PROBLEM
Show each line of the data below that has the string "list" in it.

DATA FOR REVIEW
Lemma unknown_tool_ends_the_sequence_witness :
  map fst (sequenceCalls (<["a" := {| tool_id := "a"; tool_type := server |}]> ∅)
             (fun _ => true) (fun _ => true)
             (fun _ _ _ => inl {| success := true; data := JNull; error := None |})
             (["a"] ++ "x" :: ["a"]) {| state := JObj []; previousResults := JUndefined |}
             false)
    = ["a"] ++ ["x"].
Proof.
  destruct (unknown_tool_ends_the_sequence
              (<["a" := {| tool_id := "a"; tool_type := server |}]> ∅)
              (fun _ => true) (fun _ => true)
              (fun _ _ _ => inl {| success := true; data := JNull; error := None |})
              ["a"] ["a"] "x" {| state := JObj []; previousResults := JUndefined |})
    as [H _].
  - repeat constructor.
    eexists. split; [reflexivity|]. split; [discriminate|reflexivity].
  - reflexivity.
  - exact H.
Defined.

(** Properties written one after the other: a key that is not written
    keeps its value, a key written once has the value written. *)
Lemma fold_assoc_set_other (k : string) (fields : list (string * json)) :
  forall base : list (string * json),
    k ∉ map fst fields ->
    assoc_get k (fold_left (fun acc kv => assoc_set (fst kv) (snd kv) acc) fields base)
      = assoc_get k base.
Proof.
  induction fields as [|[k1 v1] fields IH]; intros base Hk; [done|].
  cbn [fold_left fst snd]. cbn [map fst] in Hk.
  apply not_elem_of_cons in Hk as [Hne Hk].
  rewrite IH by done. by apply JsonProps.assoc_get_set_other.
Qed.

Lemma fold_assoc_set_written (k : string) (v : json) (fields : list (string * json)) :
  forall base : list (string * json),
    NoDup (map fst fields) ->
    (k, v) ∈ fields ->
    assoc_get k (fold_left (fun acc kv => assoc_set (fst kv) (snd kv) acc) fields base)
      = Some v.
Proof.
  induction fields as [|[k1 v1] fields IH]; intros base Hnd Hin;
    [by apply elem_of_nil in Hin|].
  cbn [fold_left fst snd]. cbn [map fst] in Hnd.
  apply NoDup_cons in Hnd as [Hk1 Hnd].
  apply elem_of_cons in Hin as [[= -> ->]|Hin].
  - rewrite fold_assoc_set_other by done. apply JsonProps.assoc_get_set_same.
  - by apply IH.
Qed.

COMPLETED TASK
Lemma fold_assoc_set_other (k : string) (fields : list (string * json)) :
  forall base : list (string * json),
Lemma fold_assoc_set_written (k : string) (v : json) (fields : list (string * json)) :
  forall base : list (string * json),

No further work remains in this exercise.